Problem details » If a line in the records contains the string "assert", show that line.

Supplied material »
________
(* ===== verification/LinkHealthProps.v ===== *)
(** What the supervision of a Link keeps: the adjacency is up exactly while the
    loop holds the Link healthy, with the result that was negotiated and
    materialized; one negotiation runs at a time; a challenge is answered at most
    once; and a Link without a PONG for thirty seconds does not survive a tick. *)

From S2P Require Import Prelude Netip Link Field MessageData Engine Recovery Durable Netlink LinkHealth.
From stdpp Require Import gmap.
Open Scope Z_scope.
Open Scope velvet_scope.

(** * Who dials *)

Lemma Compare_antisym a b : Compare b a = CompOpp (Compare a b).
Proof.
  unfold Compare. rewrite (Z.compare_antisym (BitLen a)). destruct (BitLen a ?= BitLen b); [|done..]. cbn.
  rewrite (Z.compare_antisym (Addr_value a)). destruct (Addr_value a ?= Addr_value b); [|done..]. cbn. apply string_compare_antisym.
Qed.
Lemma Compare_eq a b : Compare a b = Eq → a = b.
Proof.
  unfold Compare. destruct (BitLen a ?= BitLen b) eqn:E; [|done..]. apply Z.compare_eq in E.
  destruct (Addr_value a ?= Addr_value b) eqn:E'; [|done..]. apply Z.compare_eq in E'. intros Ez%string_compare_eq.
  destruct a, b; cbn in *; try done; by subst.
Qed.
(** Of two addresses on a Link one dials, and the other accepts from it. *)
Lemma one_side_dials a b : a ≠ b → Is6 a = true → IsLinkLocalUnicast a = true → Is6 b = true → IsLinkLocalUnicast b = true →
  shouldDial a b = negb (shouldDial b a) ∧ shouldAcceptDiscovered b a = shouldDial a b.
Proof.
  intros N A1 A2 B1 B2. unfold shouldAcceptDiscovered. rewrite A1, A2, bool_decide_eq_false_2 by done. cbn.
  assert (X : shouldDial a b = negb (shouldDial b a)).
  { unfold shouldDial. rewrite (Compare_antisym a b). destruct (Compare a b) eqn:E; [by apply Compare_eq in E|done..]. }
  by rewrite X.
Qed.

(** * The trace *)

Lemma adjacency_app tr x : adjacency (tr ++ [x]) = adjacency_step (adjacency tr) x.
Proof. unfold adjacency. by rewrite foldl_app. Qed.
Lemma material_app tr x : material (tr ++ [x]) = material_step (material tr) x.
Proof. unfold material. by rewrite foldl_app. Qed.
Lemma pings_app id tr x : pings id (tr ++ [x]) = (pings id tr + if is_ping id x then 1 else 0)%nat.
Proof. unfold pings. rewrite List.filter_app, length_app. cbn. by destruct (is_ping id x). Qed.
Lemma answered_app id tr x : answered id (tr ++ [x]) = (answered id tr + if is_answer id x then 1 else 0)%nat.
Proof. unfold answered. rewrite List.filter_app, length_app. cbn. by destruct (is_answer id x). Qed.

(** * The invariant *)

Section Supervised.
Context (local : Addr) (peer : list byte) (automatic passive : bool).

Definition outstanding (id : list byte) (s : supervisor) : nat := if bool_decide (h_pending (health s) = id) then 1%nat else 0%nat.
Record sup_ok (w : loop) : Prop := {
  so_workers : (length (workers w) <= 1)%nat ∧ busy (sv w) = bool_decide (workers w ≠ []);
  so_ready : ready (sv w) = true → is_Some (result_ (sv w));
  so_healthy : healthy (sv w) = true → ready (sv w) = true ∧ 0 < h_lastPong (health (sv w));
  so_changed : workers w ≠ [] → changed (sv w) = true → ready (sv w) = false;
  so_adjacency : adjacency (trace w) = if healthy (sv w) then result_ (sv w) else None;
  so_material : ∀ v, result_ (sv w) = Some v → material (trace w) = Some v ∨
    changed (sv w) = true ∧ ready (sv w) = false ∧ ∃ t, workers w = [(t, true)];
  so_peer : ∀ v, result_ (sv w) = Some v → peer = uuid_Nil ∨ UUID (Engine.RemoteUID v) = peer;
  so_count : ∀ id, id ≠ no_id → (answered id (trace w) + outstanding id (sv w) <= pings id (trace w))%nat
}.
(** A computation that does not panic, and that ends with [Q] if it returns. *)
Definition sup_spec {A} (P : loop → Prop) (m : sys loop A) (Q : A → loop → Prop) : Prop :=
  ∀ w, P w → match m w with (Ok x, w') => Q x w' | (Err _, _) => True | (Panic, _) => False end.
Lemma sup_bind {A B} P (m : sys loop A) Q (f : A → sys loop B) R : sup_spec P m Q → (∀ x, sup_spec (Q x) (f x) R) → sup_spec P (m ≫= f) R.
Proof. intros Hm Hf w Hw. specialize (Hm w Hw). unfold mbind, sys_bind. destruct (m w) as [[x|e|] w']; [by apply Hf|done..]. Qed.
Lemma sup_weaken {A} P P' (m : sys loop A) (Q Q' : A → loop → Prop) : sup_spec P m Q → (∀ w, P' w → P w) → (∀ x w, Q x w → Q' x w) → sup_spec P' m Q'.
Proof. intros Hm HP HQ w Hw. specialize (Hm w (HP w Hw)). destruct (m w) as [[x|e|] w']; [by apply HQ|done..]. Qed.
Lemma sup_ret {A} P (x : A) (Q : A → loop → Prop) : (∀ w, P w → Q x w) → sup_spec P (mret x) Q.
Proof. intros X w Hw. by apply X. Qed.
Lemma sup_get P (Q : supervisor → loop → Prop) : (∀ w, P w → Q (sv w) w) → sup_spec P get Q.
Proof. intros X w Hw. by apply X. Qed.
Lemma sup_put P f (Q : unit → loop → Prop) : (∀ w, P w → Q tt (mkLoop (f (sv w)) (trace w) (workers w))) → sup_spec P (put f) Q.
Proof. intros X w Hw. by apply X. Qed.
Lemma sup_act P x (Q : unit → loop → Prop) : (∀ w, P w → Q tt (mkLoop (sv w) (trace w ++ [x]) (workers w))) → sup_spec P (act x) Q.
Proof. intros X w Hw. by apply X. Qed.
Lemma sup_reply_of {A} P (r : result A) (Q : A → loop → Prop) : r ≠ Panic → (∀ x w, r = Ok x → P w → Q x w) → sup_spec P (reply_of r) Q.
Proof. intros N X w Hw. unfold reply_of. destruct r; [by apply X|done..]. Qed.

(** An action that is none of the counted ones. *)
Definition neutral (x : action) : Prop :=
  (∀ v, adjacency_step v x = v) ∧ (∀ v, material_step v x = v) ∧ ∀ id, is_ping id x = false ∧ is_answer id x = false.
(** The fields of the invariant, from those of [I], where the result and its
    material are known. *)
Ltac settle I Ev H := let I1 := fresh in let I2 := fresh in let I3 := fresh in let I4 := fresh in let I5 := fresh in
  let I6 := fresh in let I7 := fresh in let I8 := fresh in
  destruct I as [I1 I2 I3 I4 I5 I6 I7 I8]; rewrite ?H, ?Ev in *; split; cbn; rewrite ?H, ?Ev, ?adjacency_app, ?material_app; cbn;
  try done; try (by intros ? [= <-]; auto);
  try (let id := fresh in let N := fresh in intros id N; rewrite ?pings_app, ?answered_app; specialize (I8 id N); unfold outstanding in *; cbn; lia).
Lemma neutral_ok w x : neutral x → sup_ok w → sup_ok (mkLoop (sv w) (trace w ++ [x]) (workers w)).
Proof.
  intros (A & M & C) [I1 I2 I3 I4 I5 I6 I7 I8]. split; cbn; try done.
  - by rewrite adjacency_app, A.
  - intros v Hv. rewrite material_app, M. by apply I6.
  - intros id N. destruct (C id) as [C1 C2]. rewrite pings_app, answered_app, C1, C2, !Nat.add_0_r. by apply I8.
Qed.
Lemma act_ok x : neutral x → sup_spec sup_ok (act x) (λ _, sup_ok).
Proof. intros N. apply sup_act. intros w. by apply neutral_ok. Qed.

Lemma ping_ok a now : answers_ok a → sup_spec sup_ok (ping a now) (λ _, sup_ok).
Proof.
  intros A. unfold ping. eapply sup_bind; [apply (sup_get _ (λ s w, sup_ok w ∧ s = sv w)); done|]. intros s.
  destruct (result_ s); [|by apply sup_ret; intros w [I _]]. destruct (negb (ready s)); [by apply sup_ret; intros w [I _]|].
  eapply sup_bind; [eapply (sup_reply_of _ _ (λ _, sup_ok)); [apply A|by intros x w _ [I _]]|]. intros id.
  eapply sup_bind; [eapply (sup_put _ _ (λ _ w, ∃ w0, sup_ok w0 ∧ w = mkLoop (set_nextPing (now + linkPingInterval)
    (set_health (challenge id now (health (sv w0))) (sv w0))) (trace w0) (workers w0))); intros w I; by exists w|]. intros _u.
  apply sup_act. intros w (w0 & [I1 I2 I3 I4 I5 I6 I7 I8] & ->). split; cbn; try done; [by rewrite adjacency_app|by intros; rewrite material_app; apply I6|].
  intros id' N. rewrite pings_app, answered_app. specialize (I8 id' N). unfold outstanding in *. cbn. lia.
Qed.
Lemma ping_keeps a now w : match ping a now w with (Ok _, w') => healthy (sv w') = healthy (sv w) ∧
  h_lastPong (health (sv w')) = h_lastPong (health (sv w)) | _ => True end.
Proof.
  unfold ping, get, put, act, reply_of, mbind, sys_bind. destruct (result_ (sv w)); cbn; [|done]. destruct (negb (ready (sv w))); cbn; [done|].
  by destruct (a_random a).
Qed.
Lemma confirm_ok a now : answers_ok a → 0 < now → sup_spec (λ w, sup_ok w ∧ ready (sv w) = true) (confirm automatic a now) (λ _, sup_ok).
Proof.
  intros A P w [I R]. destruct (so_ready w I R) as [v Ev]. pose proof (so_material w I v Ev) as M. pose proof (ao_commit a A) as C.
  assert (M' : material (trace w) = Some v) by (destruct M as [M|(_ & R' & _)]; [done|congruence]).
  unfold confirm, mbind, sys_bind, get. cbn. rewrite Ev. destruct (healthy (sv w)) eqn:H; cbn; [by settle I Ev H|].
  unfold reply_of. destruct (a_commit a) as [[]|e|]; [|done..]. destruct automatic; cbn; by settle I Ev H.
Qed.

Lemma idle w : sup_ok w → busy (sv w) = false → workers w = [].
Proof. intros I B. destruct (so_workers w I) as [_ E]. rewrite B in E. symmetry in E. apply bool_decide_eq_false in E. by apply dec_stable. Qed.
Lemma start_ok dialed target now : sup_spec (λ w, sup_ok w ∧ busy (sv w) = false) (start dialed target now) (λ _, sup_ok).
Proof.
  intros w [I B]. pose proof (idle w I B) as W. destruct I as [I1 I2 I3 I4 I5 I6 I7 I8].
  unfold start, put, act, spawn, mbind, sys_bind. cbn. rewrite W in *. split; cbn; try done.
  - rewrite adjacency_app. destruct dialed; done.
  - intros v Ev. destruct (I6 v Ev) as [M|(_ & _ & t & X)]; [|done]. left. rewrite material_app, M. by destruct dialed.
  - intros id N. rewrite pings_app, answered_app. specialize (I8 id N). unfold outstanding in *. destruct dialed; cbn; lia.
Qed.
Lemma on_accepted_ok a incoming : incoming ≠ Panic → sup_spec sup_ok (on_accepted local a incoming) (λ _, sup_ok).
Proof.
  intros P w I. unfold on_accepted, mbind, sys_bind, reply_of, get. destruct incoming as [[target|]|e|]; cbn -[start]; [|by apply (act_ok CloseConn)|done..].
  destruct (_ || _) eqn:B; [by apply (act_ok CloseConn)|]. apply orb_false_iff in B as [B _]. apply orb_false_iff in B as [_ B].
  by apply start_ok.
Qed.
Lemma on_discovery_ok a source hello : sup_spec sup_ok (on_discovery local a source hello) (λ _, sup_ok).
Proof.
  unfold on_discovery. eapply (sup_bind _ _ (λ _, sup_ok)); [destruct hello; [by apply act_ok|by apply sup_ret]|]. intros _u w I.
  unfold mbind, sys_bind, get. cbn -[start]. destruct (_ && _) eqn:B; [|done]. apply andb_true_iff in B as [B _].
  apply andb_true_iff in B as [B _]. apply andb_true_iff in B as [B _]. apply negb_true_iff in B. by apply start_ok.
Qed.
Lemma on_ping_ok a source id : sup_spec sup_ok (on_ping a source id) (λ _, sup_ok).
Proof.
  intros w I. unfold on_ping, mbind, sys_bind, get. cbn -[act]. destruct (negb _); [done|]. by apply act_ok.
Qed.
Lemma pong_answers id now h h' : pong id now h = Some h' → id ≠ no_id ∧ h_pending h = id ∧ h' = mkHealth no_id (h_expires h) now ∧ now < h_expires h.
Proof.
  unfold pong. destruct (_ || _) eqn:B; [done|]. intros [= <-]. apply orb_false_iff in B as [B B3]. apply orb_false_iff in B as [B1 B2].
  apply bool_decide_eq_false in B1. apply negb_false_iff, bool_decide_eq_true in B2. apply negb_false_iff, Z.ltb_lt in B3. done.
Qed.
Lemma on_pong_ok a source id endpoint : answers_ok a → sup_spec sup_ok (on_pong automatic a source id endpoint) (λ _, sup_ok).
Proof.
  intros A. unfold on_pong. eapply sup_bind; [apply (sup_get _ (λ s w, sup_ok w ∧ s = sv w)); done|]. intros s.
  destruct (negb (from_peer source s)) eqn:F; [by apply sup_ret; intros w [I _]|]. apply negb_false_iff in F. unfold from_peer in F.
  apply andb_true_iff in F as [F _]. apply andb_true_iff in F as [_ R].
  destruct (pong id (a_now a 0) (health s)) as [h|] eqn:P; [|by apply sup_ret; intros w [I _]].
  apply pong_answers in P as (N & Ep & -> & _). eapply sup_bind.
  { eapply (sup_put _ _ (λ _ w, ∃ w0, sup_ok w0 ∧ ready (sv w0) = true ∧ h_pending (health (sv w0)) = id ∧
      w = mkLoop (set_health (mkHealth no_id (h_expires (health (sv w0))) (a_now a 0)) (sv w0)) (trace w0) (workers w0))).
    intros w [I ->]. by exists w. }
  intros _u. eapply (sup_bind _ _ (λ _ w, sup_ok w ∧ ready (sv w) = true)).
  { apply sup_act. intros w (w0 & I & R0 & E0 & ->). split; [|done]. pose proof (ao_clock a A 0%nat) as Pos.
    destruct I as [I1 I2 I3 I4 I5 I6 I7 I8]. split; cbn; try done.
    - by rewrite adjacency_app.
    - intros v Ev. rewrite material_app. by apply I6.
    - intros id' N'. rewrite pings_app, answered_app. specialize (I8 id' N'). unfold outstanding in *. cbn. rewrite E0 in I8.
      rewrite (bool_decide_eq_false_2 (no_id = id')) by congruence. lia. }
  intros _v. eapply (sup_bind _ _ (λ _, sup_ok)); [apply confirm_ok; [done|apply A]|]. intros _w.
  destruct endpoint; [by apply act_ok|by apply sup_ret].
Qed.
Lemma on_hello_ok : sup_spec sup_ok (s ← get; if negb (healthy s) && negb (busy s) then act SendHello else mret tt) (λ _, sup_ok).
Proof. intros w I. unfold mbind, sys_bind, get. cbn -[act]. destruct (_ && _); [by apply act_ok|done]. Qed.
________
Your solution »
  assert (X : shouldDial a b = negb (shouldDial b a)).
  assert (M' : material (trace w) = Some v) by (destruct M as [M|(_ & R' & _)]; [done|congruence]).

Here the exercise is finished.